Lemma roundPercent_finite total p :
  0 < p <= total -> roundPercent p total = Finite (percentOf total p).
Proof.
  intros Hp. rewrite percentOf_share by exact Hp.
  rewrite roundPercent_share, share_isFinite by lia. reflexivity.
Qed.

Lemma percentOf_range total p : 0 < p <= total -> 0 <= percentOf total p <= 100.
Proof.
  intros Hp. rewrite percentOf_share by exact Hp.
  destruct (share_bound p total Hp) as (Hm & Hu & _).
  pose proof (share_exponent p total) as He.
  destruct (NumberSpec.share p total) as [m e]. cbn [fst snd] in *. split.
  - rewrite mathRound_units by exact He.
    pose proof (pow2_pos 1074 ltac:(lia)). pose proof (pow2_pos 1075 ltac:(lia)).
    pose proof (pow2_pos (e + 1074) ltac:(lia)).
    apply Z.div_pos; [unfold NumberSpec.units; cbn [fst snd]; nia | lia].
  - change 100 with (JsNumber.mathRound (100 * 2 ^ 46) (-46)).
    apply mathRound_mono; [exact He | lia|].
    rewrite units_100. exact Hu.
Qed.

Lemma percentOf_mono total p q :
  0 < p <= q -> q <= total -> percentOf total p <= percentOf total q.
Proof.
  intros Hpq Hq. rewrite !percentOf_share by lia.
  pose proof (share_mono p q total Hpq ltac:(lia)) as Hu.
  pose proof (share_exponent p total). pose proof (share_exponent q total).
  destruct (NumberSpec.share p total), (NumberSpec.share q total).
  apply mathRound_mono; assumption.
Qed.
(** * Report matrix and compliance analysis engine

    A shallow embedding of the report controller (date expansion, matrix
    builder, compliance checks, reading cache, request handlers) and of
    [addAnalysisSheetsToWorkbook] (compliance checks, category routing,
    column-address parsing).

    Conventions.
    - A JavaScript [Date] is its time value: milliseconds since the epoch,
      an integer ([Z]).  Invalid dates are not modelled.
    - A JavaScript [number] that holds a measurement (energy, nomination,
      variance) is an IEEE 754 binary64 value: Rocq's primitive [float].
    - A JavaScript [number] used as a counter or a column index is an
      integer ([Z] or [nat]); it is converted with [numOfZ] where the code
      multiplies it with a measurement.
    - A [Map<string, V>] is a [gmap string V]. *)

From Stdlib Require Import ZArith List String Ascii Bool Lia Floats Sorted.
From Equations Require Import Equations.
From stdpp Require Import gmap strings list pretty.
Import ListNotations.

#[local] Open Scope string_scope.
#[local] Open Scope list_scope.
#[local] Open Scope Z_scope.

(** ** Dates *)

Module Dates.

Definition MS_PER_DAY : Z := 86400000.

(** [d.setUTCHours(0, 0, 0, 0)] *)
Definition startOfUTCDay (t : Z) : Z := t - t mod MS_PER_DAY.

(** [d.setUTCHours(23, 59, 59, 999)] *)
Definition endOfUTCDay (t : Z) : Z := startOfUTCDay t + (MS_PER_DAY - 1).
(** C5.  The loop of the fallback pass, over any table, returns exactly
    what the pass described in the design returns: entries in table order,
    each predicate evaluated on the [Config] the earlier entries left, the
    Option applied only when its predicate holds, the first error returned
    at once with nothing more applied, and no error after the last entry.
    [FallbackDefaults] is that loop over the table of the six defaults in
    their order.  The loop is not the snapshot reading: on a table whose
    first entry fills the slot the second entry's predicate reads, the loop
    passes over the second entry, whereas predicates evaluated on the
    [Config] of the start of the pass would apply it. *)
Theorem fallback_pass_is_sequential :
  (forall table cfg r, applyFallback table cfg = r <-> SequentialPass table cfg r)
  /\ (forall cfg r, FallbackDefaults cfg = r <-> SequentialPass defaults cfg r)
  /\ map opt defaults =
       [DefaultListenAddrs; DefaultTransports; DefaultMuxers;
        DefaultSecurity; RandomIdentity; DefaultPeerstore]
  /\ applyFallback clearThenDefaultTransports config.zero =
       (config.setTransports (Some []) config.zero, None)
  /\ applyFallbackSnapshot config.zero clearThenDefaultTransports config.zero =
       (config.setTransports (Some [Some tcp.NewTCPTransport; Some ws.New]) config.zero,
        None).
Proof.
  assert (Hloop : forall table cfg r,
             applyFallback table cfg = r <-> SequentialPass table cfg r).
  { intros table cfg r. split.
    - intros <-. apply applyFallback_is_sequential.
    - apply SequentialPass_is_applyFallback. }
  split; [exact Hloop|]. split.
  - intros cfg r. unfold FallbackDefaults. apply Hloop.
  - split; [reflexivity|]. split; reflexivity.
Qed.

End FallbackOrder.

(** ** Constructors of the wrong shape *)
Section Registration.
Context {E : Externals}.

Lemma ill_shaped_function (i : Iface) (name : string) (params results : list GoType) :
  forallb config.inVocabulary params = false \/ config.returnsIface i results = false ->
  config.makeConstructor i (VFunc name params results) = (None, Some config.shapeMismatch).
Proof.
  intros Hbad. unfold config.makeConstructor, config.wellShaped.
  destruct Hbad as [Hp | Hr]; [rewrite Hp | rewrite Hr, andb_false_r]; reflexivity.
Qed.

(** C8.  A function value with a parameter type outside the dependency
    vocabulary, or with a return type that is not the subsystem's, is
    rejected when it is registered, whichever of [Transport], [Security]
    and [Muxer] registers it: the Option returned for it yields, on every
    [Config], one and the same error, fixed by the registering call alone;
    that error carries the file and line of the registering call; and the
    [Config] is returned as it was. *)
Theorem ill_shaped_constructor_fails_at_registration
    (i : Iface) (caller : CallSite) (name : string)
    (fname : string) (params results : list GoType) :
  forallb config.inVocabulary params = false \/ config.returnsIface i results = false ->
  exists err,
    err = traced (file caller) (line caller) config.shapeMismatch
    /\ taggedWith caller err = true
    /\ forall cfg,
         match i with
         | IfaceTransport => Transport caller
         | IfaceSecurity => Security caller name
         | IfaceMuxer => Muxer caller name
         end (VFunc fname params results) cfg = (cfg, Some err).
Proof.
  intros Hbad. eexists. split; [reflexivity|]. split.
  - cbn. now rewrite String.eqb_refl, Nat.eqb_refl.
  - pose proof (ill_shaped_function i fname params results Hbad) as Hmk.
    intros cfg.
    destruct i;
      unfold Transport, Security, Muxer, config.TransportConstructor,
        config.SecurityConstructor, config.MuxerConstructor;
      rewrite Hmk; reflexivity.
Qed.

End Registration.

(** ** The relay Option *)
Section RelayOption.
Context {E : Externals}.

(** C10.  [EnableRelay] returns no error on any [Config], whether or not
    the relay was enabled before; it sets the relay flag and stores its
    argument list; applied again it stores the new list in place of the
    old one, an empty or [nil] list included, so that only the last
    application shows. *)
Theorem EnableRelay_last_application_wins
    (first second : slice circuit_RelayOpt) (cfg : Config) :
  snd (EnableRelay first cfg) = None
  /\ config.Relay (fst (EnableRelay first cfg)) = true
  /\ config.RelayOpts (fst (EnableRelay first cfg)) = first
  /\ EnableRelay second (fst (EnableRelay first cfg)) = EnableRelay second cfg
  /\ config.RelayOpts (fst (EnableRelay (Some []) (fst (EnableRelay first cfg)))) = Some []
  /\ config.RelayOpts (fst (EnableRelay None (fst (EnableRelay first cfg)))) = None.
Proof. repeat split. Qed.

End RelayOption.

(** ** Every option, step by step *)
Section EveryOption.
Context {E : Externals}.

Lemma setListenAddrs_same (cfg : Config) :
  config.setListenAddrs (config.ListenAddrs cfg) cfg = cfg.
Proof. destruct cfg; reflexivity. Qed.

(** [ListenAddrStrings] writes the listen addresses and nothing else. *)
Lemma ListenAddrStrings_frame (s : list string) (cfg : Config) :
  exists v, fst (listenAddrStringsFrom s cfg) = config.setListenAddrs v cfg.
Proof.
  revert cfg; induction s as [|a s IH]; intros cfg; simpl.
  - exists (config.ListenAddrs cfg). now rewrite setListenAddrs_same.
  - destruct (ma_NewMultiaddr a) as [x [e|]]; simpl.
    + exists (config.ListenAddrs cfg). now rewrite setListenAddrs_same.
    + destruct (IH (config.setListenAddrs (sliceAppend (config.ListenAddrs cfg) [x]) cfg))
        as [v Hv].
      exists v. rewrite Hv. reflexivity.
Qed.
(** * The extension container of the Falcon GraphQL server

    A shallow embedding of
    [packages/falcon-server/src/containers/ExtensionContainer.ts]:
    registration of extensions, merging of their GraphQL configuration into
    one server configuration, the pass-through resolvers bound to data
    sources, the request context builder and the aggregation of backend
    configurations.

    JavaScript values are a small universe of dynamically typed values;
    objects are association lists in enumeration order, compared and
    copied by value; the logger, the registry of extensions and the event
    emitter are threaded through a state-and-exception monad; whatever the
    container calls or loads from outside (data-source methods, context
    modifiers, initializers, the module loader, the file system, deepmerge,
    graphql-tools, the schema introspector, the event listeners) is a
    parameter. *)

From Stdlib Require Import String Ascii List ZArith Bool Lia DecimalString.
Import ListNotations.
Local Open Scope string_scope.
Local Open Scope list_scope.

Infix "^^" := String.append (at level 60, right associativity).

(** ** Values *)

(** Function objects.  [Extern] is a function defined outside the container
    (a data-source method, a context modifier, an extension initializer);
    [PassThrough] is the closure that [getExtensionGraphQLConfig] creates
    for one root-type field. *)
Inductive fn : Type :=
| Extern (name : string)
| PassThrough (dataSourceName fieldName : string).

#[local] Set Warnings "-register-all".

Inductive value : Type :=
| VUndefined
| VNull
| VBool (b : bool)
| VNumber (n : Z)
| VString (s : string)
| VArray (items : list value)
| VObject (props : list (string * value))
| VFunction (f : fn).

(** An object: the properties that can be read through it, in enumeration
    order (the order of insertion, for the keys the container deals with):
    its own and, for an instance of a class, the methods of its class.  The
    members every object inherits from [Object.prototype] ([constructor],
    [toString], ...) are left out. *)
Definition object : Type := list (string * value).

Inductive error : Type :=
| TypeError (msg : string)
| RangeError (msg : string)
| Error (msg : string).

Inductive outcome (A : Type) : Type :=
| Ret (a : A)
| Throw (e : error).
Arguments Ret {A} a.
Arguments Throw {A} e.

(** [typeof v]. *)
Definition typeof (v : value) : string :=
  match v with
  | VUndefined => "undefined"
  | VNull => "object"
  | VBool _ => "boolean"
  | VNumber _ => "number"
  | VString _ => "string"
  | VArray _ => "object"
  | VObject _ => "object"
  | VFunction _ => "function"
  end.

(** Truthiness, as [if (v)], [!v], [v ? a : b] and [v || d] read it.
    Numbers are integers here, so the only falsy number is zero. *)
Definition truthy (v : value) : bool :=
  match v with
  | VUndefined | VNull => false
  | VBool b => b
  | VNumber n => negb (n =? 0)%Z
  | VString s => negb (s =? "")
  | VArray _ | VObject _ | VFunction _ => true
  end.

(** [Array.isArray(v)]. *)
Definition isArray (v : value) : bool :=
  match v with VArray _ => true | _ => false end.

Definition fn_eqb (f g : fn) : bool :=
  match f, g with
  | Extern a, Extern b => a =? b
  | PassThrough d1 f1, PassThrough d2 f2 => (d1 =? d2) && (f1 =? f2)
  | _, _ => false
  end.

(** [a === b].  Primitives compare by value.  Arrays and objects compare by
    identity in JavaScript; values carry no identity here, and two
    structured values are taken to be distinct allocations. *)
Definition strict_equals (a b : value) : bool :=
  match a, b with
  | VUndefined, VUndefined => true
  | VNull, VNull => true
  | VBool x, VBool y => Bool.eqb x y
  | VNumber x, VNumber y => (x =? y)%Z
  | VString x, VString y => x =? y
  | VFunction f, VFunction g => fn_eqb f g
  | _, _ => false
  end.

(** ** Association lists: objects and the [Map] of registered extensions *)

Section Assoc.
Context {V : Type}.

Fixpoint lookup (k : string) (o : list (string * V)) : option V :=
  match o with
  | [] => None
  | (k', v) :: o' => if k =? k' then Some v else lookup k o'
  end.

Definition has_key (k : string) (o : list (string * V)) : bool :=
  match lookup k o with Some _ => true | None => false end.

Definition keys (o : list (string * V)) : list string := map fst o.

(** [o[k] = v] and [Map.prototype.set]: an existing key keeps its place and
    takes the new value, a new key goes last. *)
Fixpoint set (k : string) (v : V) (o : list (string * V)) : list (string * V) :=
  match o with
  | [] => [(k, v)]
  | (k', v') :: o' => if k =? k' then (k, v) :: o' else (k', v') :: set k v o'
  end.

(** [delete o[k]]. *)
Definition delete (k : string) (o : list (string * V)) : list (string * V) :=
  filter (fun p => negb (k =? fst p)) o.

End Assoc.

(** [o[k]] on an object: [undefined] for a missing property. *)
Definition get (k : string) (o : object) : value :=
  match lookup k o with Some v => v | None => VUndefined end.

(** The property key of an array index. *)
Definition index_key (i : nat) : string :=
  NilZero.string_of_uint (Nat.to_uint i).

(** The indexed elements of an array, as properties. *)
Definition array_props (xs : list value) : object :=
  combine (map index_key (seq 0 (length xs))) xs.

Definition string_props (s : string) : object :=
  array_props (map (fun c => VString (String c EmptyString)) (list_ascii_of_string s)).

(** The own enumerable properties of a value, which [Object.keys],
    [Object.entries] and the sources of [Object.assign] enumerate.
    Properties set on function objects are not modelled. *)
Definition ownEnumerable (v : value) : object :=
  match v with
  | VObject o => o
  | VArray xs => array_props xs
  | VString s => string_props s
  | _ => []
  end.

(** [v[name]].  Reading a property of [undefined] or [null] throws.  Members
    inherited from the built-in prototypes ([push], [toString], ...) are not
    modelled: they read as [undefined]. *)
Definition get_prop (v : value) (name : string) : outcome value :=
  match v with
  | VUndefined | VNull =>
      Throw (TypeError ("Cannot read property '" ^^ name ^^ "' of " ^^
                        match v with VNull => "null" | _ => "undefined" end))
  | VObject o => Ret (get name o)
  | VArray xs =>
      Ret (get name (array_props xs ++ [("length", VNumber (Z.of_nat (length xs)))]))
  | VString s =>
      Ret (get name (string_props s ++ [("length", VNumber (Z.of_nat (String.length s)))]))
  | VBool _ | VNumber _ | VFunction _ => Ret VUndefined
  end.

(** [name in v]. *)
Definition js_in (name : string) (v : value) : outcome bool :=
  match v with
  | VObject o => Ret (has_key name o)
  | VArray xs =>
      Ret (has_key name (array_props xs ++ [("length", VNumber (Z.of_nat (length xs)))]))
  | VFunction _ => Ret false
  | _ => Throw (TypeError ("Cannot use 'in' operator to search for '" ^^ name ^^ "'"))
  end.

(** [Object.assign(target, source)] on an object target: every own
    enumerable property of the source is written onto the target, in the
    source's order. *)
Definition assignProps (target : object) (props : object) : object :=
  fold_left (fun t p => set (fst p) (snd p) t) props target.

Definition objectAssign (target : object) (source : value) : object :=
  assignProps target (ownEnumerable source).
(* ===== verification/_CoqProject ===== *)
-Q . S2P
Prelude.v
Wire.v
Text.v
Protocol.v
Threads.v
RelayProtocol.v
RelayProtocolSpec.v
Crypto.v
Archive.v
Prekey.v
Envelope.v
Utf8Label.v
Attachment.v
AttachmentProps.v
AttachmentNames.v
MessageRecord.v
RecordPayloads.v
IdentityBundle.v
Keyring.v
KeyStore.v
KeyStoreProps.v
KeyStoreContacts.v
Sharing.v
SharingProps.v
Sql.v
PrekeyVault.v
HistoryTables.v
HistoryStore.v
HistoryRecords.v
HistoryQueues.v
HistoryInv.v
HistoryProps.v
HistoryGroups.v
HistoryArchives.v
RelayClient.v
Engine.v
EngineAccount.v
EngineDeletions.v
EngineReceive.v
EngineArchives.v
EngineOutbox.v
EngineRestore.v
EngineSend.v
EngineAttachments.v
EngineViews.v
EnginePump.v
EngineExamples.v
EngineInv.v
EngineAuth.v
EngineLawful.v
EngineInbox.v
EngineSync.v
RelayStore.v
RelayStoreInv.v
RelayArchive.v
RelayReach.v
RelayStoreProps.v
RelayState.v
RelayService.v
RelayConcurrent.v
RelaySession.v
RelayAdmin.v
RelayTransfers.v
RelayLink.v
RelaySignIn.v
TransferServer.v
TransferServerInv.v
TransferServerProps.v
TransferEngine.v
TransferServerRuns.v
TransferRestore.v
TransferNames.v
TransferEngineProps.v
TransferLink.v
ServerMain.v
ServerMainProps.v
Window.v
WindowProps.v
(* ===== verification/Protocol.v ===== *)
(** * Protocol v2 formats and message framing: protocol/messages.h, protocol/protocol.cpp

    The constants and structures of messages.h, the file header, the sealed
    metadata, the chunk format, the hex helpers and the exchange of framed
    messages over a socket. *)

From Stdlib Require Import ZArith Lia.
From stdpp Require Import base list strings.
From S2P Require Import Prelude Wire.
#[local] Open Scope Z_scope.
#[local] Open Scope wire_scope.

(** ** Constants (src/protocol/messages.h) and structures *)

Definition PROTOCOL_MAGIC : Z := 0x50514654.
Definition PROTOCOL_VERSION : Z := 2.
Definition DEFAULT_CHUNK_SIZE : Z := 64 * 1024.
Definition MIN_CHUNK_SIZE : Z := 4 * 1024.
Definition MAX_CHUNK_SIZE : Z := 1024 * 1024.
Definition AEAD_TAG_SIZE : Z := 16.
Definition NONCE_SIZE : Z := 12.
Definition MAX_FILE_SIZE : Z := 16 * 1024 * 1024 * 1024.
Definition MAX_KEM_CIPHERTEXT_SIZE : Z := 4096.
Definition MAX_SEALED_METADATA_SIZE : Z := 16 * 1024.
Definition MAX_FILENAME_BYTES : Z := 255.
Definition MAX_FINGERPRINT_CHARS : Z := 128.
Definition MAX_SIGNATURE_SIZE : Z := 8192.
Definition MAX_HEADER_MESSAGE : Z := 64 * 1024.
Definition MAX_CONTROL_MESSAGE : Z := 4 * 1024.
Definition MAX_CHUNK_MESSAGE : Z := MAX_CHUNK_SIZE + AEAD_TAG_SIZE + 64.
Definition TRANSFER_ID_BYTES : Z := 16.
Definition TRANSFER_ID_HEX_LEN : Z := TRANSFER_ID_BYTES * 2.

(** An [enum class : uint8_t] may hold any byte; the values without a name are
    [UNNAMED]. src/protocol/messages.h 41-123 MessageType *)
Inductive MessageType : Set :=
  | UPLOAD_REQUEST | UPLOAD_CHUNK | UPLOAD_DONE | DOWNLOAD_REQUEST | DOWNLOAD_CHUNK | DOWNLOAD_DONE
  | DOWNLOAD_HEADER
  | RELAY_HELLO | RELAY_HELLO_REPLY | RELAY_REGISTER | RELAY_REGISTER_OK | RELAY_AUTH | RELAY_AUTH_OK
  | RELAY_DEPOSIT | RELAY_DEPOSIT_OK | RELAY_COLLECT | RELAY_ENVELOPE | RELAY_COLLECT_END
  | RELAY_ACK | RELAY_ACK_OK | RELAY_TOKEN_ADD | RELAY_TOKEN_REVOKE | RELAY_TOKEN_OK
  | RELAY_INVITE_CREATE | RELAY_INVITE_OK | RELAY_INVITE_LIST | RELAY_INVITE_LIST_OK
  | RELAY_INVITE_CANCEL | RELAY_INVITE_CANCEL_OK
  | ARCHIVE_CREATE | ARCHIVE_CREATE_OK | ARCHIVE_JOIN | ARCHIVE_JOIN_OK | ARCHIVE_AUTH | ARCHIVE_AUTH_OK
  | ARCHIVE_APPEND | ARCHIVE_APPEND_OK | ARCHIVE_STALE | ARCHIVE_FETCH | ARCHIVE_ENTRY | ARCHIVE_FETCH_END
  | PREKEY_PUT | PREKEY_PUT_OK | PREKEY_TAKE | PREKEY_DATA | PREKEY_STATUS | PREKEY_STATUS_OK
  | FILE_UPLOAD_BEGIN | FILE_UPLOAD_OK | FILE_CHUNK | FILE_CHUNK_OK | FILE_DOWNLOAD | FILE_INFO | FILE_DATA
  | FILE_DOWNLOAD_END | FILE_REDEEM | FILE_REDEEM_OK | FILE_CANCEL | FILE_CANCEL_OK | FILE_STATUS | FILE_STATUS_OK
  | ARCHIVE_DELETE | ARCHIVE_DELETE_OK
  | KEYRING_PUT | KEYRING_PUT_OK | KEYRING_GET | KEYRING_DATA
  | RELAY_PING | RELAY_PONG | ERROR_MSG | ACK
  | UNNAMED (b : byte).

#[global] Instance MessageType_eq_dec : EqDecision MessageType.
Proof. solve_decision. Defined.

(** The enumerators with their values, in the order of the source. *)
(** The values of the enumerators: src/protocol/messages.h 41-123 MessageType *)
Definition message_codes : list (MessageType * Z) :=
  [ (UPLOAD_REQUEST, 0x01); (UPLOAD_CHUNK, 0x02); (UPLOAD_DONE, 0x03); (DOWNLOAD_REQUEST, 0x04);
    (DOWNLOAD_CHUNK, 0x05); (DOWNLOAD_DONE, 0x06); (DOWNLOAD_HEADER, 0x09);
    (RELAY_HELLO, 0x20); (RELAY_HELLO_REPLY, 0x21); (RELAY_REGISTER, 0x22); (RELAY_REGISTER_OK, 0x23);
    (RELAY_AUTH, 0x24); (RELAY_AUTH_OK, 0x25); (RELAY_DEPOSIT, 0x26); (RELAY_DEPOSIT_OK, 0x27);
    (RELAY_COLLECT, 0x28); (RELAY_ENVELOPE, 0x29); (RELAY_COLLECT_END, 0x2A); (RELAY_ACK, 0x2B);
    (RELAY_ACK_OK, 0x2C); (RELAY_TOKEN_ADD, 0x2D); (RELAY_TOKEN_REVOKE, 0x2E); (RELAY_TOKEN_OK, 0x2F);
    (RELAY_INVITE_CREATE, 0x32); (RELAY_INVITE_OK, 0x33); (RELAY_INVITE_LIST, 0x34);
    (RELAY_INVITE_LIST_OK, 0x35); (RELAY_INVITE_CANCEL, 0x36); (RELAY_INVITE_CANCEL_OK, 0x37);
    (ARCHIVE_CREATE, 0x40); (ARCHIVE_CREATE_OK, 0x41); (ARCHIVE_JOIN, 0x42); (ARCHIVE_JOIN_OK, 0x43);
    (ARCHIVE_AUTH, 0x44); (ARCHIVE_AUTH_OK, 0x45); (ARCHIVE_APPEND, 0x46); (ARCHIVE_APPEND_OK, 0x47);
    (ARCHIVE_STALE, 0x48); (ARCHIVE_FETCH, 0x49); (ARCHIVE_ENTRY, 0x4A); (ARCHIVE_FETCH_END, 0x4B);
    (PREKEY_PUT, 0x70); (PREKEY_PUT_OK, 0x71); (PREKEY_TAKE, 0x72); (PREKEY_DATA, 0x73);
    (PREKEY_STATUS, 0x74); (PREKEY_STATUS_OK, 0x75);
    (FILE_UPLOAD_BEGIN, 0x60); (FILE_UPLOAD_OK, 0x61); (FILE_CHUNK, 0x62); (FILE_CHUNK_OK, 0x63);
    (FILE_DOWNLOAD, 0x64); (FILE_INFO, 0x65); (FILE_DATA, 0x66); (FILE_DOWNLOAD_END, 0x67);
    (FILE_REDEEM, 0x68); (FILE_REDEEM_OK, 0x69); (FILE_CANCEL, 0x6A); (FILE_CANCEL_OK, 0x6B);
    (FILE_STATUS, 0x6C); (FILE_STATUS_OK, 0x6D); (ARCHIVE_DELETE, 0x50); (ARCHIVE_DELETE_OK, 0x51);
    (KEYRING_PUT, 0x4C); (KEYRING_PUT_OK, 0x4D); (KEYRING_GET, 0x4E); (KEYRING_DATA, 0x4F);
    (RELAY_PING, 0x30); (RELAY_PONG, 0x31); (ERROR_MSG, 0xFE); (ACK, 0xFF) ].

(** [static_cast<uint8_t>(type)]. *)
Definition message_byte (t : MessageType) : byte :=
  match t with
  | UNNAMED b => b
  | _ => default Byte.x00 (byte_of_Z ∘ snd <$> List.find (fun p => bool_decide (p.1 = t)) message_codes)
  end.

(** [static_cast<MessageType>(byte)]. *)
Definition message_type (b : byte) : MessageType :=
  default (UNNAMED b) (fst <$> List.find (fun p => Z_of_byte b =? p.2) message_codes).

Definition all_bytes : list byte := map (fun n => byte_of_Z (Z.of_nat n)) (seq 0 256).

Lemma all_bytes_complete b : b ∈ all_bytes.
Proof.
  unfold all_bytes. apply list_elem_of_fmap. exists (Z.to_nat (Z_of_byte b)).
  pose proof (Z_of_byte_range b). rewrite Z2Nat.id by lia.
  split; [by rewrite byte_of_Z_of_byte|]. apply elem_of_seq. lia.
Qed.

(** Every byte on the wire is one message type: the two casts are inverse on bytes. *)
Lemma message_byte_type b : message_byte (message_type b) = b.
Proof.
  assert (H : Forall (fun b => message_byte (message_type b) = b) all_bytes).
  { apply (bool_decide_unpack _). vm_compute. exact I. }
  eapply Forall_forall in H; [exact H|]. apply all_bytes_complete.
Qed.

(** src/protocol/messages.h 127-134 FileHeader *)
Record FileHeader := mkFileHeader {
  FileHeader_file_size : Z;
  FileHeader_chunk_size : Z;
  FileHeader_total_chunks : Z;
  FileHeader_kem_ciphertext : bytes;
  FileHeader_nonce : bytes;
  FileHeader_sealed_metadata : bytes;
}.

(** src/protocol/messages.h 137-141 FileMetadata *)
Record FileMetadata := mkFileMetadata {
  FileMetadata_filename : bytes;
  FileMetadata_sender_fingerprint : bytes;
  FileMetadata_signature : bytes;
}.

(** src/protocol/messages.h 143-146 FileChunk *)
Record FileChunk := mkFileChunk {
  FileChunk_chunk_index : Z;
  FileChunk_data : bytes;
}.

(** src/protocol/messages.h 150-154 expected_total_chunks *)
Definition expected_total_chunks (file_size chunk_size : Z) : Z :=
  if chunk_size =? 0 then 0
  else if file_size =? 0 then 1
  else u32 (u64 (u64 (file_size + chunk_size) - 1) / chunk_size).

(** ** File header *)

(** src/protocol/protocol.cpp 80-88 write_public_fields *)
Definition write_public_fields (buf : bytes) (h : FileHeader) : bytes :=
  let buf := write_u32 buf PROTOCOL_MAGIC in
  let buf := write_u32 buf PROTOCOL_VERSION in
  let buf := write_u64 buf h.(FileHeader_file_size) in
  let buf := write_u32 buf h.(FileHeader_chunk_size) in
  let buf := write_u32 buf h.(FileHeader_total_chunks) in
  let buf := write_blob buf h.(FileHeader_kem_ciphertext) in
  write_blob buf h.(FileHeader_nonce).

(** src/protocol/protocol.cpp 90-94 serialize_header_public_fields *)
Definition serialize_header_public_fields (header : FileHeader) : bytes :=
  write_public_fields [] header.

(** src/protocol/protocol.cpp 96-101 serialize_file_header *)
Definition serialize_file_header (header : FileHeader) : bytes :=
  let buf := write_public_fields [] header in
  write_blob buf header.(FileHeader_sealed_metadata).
━━━━━━━━━━━━━━━━
Problem requirements: Extract from the material all lines containing the string "else".

Answer space:
(** [ListenAddrStrings] writes the listen addresses and nothing else. *)
  | (k', v) :: o' => if k =? k' then Some v else lookup k o'
  | (k', v') :: o' => if k =? k' then (k, v) :: o' else (k', v') :: set k v o'
  else if file_size =? 0 then 1
  else u32 (u64 (u64 (file_size + chunk_size) - 1) / chunk_size).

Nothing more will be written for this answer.